Alemanno chiude campagna elettorale al Colosseo con Berlusconi

Alemanno all'ombra del Colosseo, di Berlusconi e della polemica, per il comizio di chiusura della sua campagna politica, tenuto venerdì 24 maggio a via di San Gregorio.

Tra lo sciopero nazionale di 24 ore del trasporto pubblico, e di comizi di fine campagna dei candidati per la Presidenza del Comune di Roma alle Elezioni comunali 2013, l'orizzonte di venerdì 24 maggio in città si prefigura burrascoso, ma anche se non piove, l'onda più alta della polemica elettorale ha già investito il Colosseo.

Venerdì tutti al Colosseo con Berlusconi per Alemanno Sindaco” è infatti il grido di battaglia 'elettorale' lanciato da Gianni Alemanno, che anche con un piede infortunato il 24 maggio non si sottrae all'arena, anzi, chiude la sua campagna all'ombra del Colosseo e del Cavalier Silvio Berlusconi, che continua a sostenere la ricandidatura del sindaco uscente in Campidoglio.

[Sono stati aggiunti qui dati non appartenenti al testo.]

(* ===== verification/OAuth.v ===== *)
(** * OAuth 2 and OpenID Connect

    src/crates/corevpn-auth/src: error.rs, provider.rs, token.rs, flow.rs and
    the providers of lib.rs.  Requests to the provider go through an
    [HttpClient]; the crates url, addr, base64, sha2, jsonwebtoken, urlencoding,
    serde_json and chrono are interfaces.  Readings of the clock and random
    values are arguments. *)
From S2P Require Import Prelude Text Network CoreSession Addr ConnLog RateLimit.
Local Open Scope Z_scope.

(** ** error.rs *)
Inductive AuthError :=
| OAuth2Error (m : str)
| TokenValidationFailed (m : str)
| TokenExpired
| TokenRefreshFailed (m : str)
| InvalidStateParameter
| InvalidNonce
| ProviderNotConfigured (m : str)
| DiscoveryFailed (m : str)
| UnauthorizedDomain (m : str)
| NotInRequiredGroup
| UserDisabled
| AuthSessionNotFound
| AuthSessionExpired
| AuthorizationPending
| DeviceAuthExpired
| HttpError (m : str)
| SerializationError (m : str)
| AuthConfigError (m : str).

Definition AuthError_fmt (e : AuthError) : str :=
  match e with
  | OAuth2Error m => lit "OAuth2 error: " ++ m
  | TokenValidationFailed m => lit "token validation failed: " ++ m
  | TokenExpired => lit "token expired"
  | TokenRefreshFailed m => lit "token refresh failed: " ++ m
  | InvalidStateParameter => lit "invalid state parameter"
  | InvalidNonce => lit "invalid nonce"
  | ProviderNotConfigured m => lit "provider not configured: " ++ m
  | DiscoveryFailed m => lit "OIDC discovery failed: " ++ m
  | UnauthorizedDomain m => lit "domain not allowed: " ++ m
  | NotInRequiredGroup => lit "user not in required group"
  | UserDisabled => lit "user account is disabled"
  | AuthSessionNotFound => lit "auth session not found"
  | AuthSessionExpired => lit "auth session expired"
  | AuthorizationPending => lit "authorization pending"
  | DeviceAuthExpired => lit "device authorization expired"
  | HttpError m => lit "HTTP error: " ++ m
  | SerializationError m => lit "serialization error: " ++ m
  | AuthConfigError m => lit "configuration error: " ++ m
  end.

(** ** lib.rs: known providers *)
Inductive KnownProvider :=
| KnownGoogle (client_id client_secret : str) (allowed_domain : option str)
| KnownMicrosoft (client_id client_secret tenant_id : str)
| KnownOkta (client_id client_secret domain : str) (auth_server_id : option str)
| KnownGeneric (name client_id client_secret issuer_url : str).

Definition KnownProvider_issuer_url (p : KnownProvider) : str :=
  match p with
  | KnownGoogle _ _ _ => lit "https://accounts.google.com"
  | KnownMicrosoft _ _ tenant_id => lit "https://login.microsoftonline.com/" ++ tenant_id ++ lit "/v2.0"
  | KnownOkta _ _ domain (Some id) => lit "https://" ++ domain ++ lit "/oauth2/" ++ id
  | KnownOkta _ _ domain None => lit "https://" ++ domain ++ lit "/oauth2/default"
  | KnownGeneric _ _ _ issuer_url => issuer_url
  end.
Definition KnownProvider_client_id (p : KnownProvider) : str :=
  match p with
  | KnownGoogle client_id _ _ | KnownMicrosoft client_id _ _ | KnownOkta client_id _ _ _
  | KnownGeneric _ client_id _ _ => client_id
  end.
Definition KnownProvider_client_secret (p : KnownProvider) : str :=
  match p with
  | KnownGoogle _ client_secret _ | KnownMicrosoft _ client_secret _ | KnownOkta _ client_secret _ _
  | KnownGeneric _ _ client_secret _ => client_secret
  end.
Definition KnownProvider_provider_type (p : KnownProvider) : str :=
  match p with
  | KnownGoogle _ _ _ => lit "google"
  | KnownMicrosoft _ _ _ => lit "microsoft"
  | KnownOkta _ _ _ _ => lit "okta"
  | KnownGeneric _ _ _ _ => lit "generic"
  end.

(** ** provider.rs: configuration *)
Inductive ProviderType := Google | Microsoft | Okta | Generic.
Definition ProviderType_fmt (t : ProviderType) : str :=
  match t with
  | Google => lit "google"
  | Microsoft => lit "microsoft"
  | Okta => lit "okta"
  | Generic => lit "generic"
  end.

(** The additional parameters are in the order in which the map is iterated. *)
Record ProviderConfig := mkProviderConfig {
  pr_provider_type : ProviderType;
  pr_client_id : str;
  pr_client_secret : str;
  pr_issuer_url : str;
  pr_authorization_endpoint : option str;
  pr_token_endpoint : option str;
  pr_userinfo_endpoint : option str;
  pr_device_authorization_endpoint : option str;
  pr_jwks_uri : option str;
  pr_scopes : list str;
  pr_allowed_domains : list str;
  pr_required_groups : list str;
  pr_group_claim : str;
  pr_email_claim : str;
  pr_name_claim : str;
  pr_additional_params : list (str * str);
}.

Definition ProviderConfig_google (client_id client_secret : str) (allowed_domain : option str) : ProviderConfig :=
  mkProviderConfig Google client_id client_secret (lit "https://accounts.google.com")
    (Some (lit "https://accounts.google.com/o/oauth2/v2/auth")) (Some (lit "https://oauth2.googleapis.com/token"))
    (Some (lit "https://openidconnect.googleapis.com/v1/userinfo"))
    (Some (lit "https://oauth2.googleapis.com/device/code"))
    (Some (lit "https://www.googleapis.com/oauth2/v3/certs"))
    [lit "openid"; lit "email"; lit "profile"]
    (match allowed_domain with Some domain => [domain] | None => [] end)
    [] (lit "groups") (lit "email") (lit "name")
    (match allowed_domain with Some domain => [(lit "hd", domain)] | None => [] end).

Definition ProviderConfig_microsoft (client_id client_secret tenant_id : str) : ProviderConfig :=
  let base_url := lit "https://login.microsoftonline.com/" ++ tenant_id in
  mkProviderConfig Microsoft client_id client_secret (base_url ++ lit "/v2.0")
    (Some (base_url ++ lit "/oauth2/v2.0/authorize")) (Some (base_url ++ lit "/oauth2/v2.0/token"))
    (Some (lit "https://graph.microsoft.com/oidc/userinfo"))
    (Some (base_url ++ lit "/oauth2/v2.0/devicecode")) (Some (base_url ++ lit "/discovery/v2.0/keys"))
    [lit "openid"; lit "email"; lit "profile"; lit "offline_access"]
    [] [] (lit "groups") (lit "email") (lit "name") [].

Definition ProviderConfig_okta (client_id client_secret domain : str) (auth_server_id : option str) : ProviderConfig :=
  let auth_server := default (lit "default") auth_server_id in
  let base_url := lit "https://" ++ domain ++ lit "/oauth2/" ++ auth_server in
  mkProviderConfig Okta client_id client_secret base_url
    (Some (base_url ++ lit "/v1/authorize")) (Some (base_url ++ lit "/v1/token"))
    (Some (base_url ++ lit "/v1/userinfo")) (Some (base_url ++ lit "/v1/device/authorize"))
    (Some (base_url ++ lit "/v1/keys"))
    [lit "openid"; lit "email"; lit "profile"; lit "groups"; lit "offline_access"]
    [] [] (lit "groups") (lit "email") (lit "name") [].

Definition ProviderConfig_generic (client_id client_secret issuer_url : str) : ProviderConfig :=
  mkProviderConfig Generic client_id client_secret issuer_url None None None None None
    [lit "openid"; lit "email"; lit "profile"] [] [] (lit "groups") (lit "email") (lit "name") [].

Definition required (value : str) (name : string) : res AuthError unit :=
  if bool_decide (value = []) then Err (AuthConfigError (lit name ++ lit " is required")) else Ok tt.
Definition ProviderConfig_validate (c : ProviderConfig) : res AuthError unit :=
  _ ← required (pr_client_id c) "client_id";
  _ ← required (pr_client_secret c) "client_secret";
  required (pr_issuer_url c) "issuer_url".

(** ** Requests *)
Record HttpResponse := mkHttpResponse { hr_status : Z; hr_body : bytes + str }.
Definition is_success (r : HttpResponse) : bool := (200 <=? hr_status r) && (hr_status r <=? 299).

(** What a request is answered with: a response, or the text of an error. *)
Record HttpClient := mkHttpClient {
  hc_get : str -> HttpResponse + str;
  hc_post : str -> list (str * str) -> HttpResponse + str;
}.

Dopo aver intrattenuto con canzoni d'amour, gli oltre 1.000 ospiti della cena al Palazzo dei Congressi dell'Eur, divenuti generorosi sostenitori della campagna con un milione di euro, il presidente del Pdl non ha esitato a metterci la faccia e la voce, incidendo anche un messaggio audio da ascoltare on line o scaricare qui che dichiara:


“Come sai il 26 e 27 prossimi si vota a Roma. Ti invito naturalmente a votare per il Popolo della Libertà e per Gianni Alemanno, sindaco della nostra Capitale che proprio non può permettersi di avere in Campidoglio un non romano, un turista politico, un improvvisatore incompetente. Ricordati che solo con Gianni sarà garantito l’azzeramento dell’Imu sulla prima casa e sui fabbricati produttivi e finiranno anche i metodi illiberali di Equitalia. E ricordati anche che venerdì prossimo, alle cinque del pomeriggio, Gianni e io ti aspettiamo al Colosseo per la grande manifestazione di chiusura della campagna elettorale. Ci vediamo lì, non fare scherzi”.

Una scelta di luogo che attira l'inevitabile polemica con la deroga concessa al «protocollo d'intesa sulle elezioni amministrative», firmato il 9 maggio scorso, con prefettura, questura e liste elettorali, che non tocca ne modifica quella «sulle occupazioni del suolo pubblico» che vietano utilizzi analoghi della zona del Colosseo e piazze di interesse storico, ma assegna via di San Gregorio al comizio di chiusura di Alemanno.

A quanti difendono l'uso improprio di uno dei simboli istituzionali più forti, risponde il sovrintendente comunale Umberto Broccoli, definendo la sede del comizio


«in linea con quanto previsto dalle norme, non c'è stata alcuna deroga come leggo su un quotidiano, ma l'applicazione pedissequa del protocollo sottoscritto da tutte le Soprintendenze romane su via di San Gregorio».

La soprintendenza speciale ai beni archeologici, a dire di altri, sul palco del 24 maggio non sarebbe stata proprio interpellata, ma di fatto venerdì 24 maggio, a partire dalle 15:30 (minuto più, minuto meno), in via di San Gregorio, a 50 metri dall'Arco di Costantino (metro più, metro meno), si terrà il comizio di Alemanno, e con un ospite come Berlusconi, c'è da aspettarsi un po' di maretta, nell'aria quanto sull'asfalto.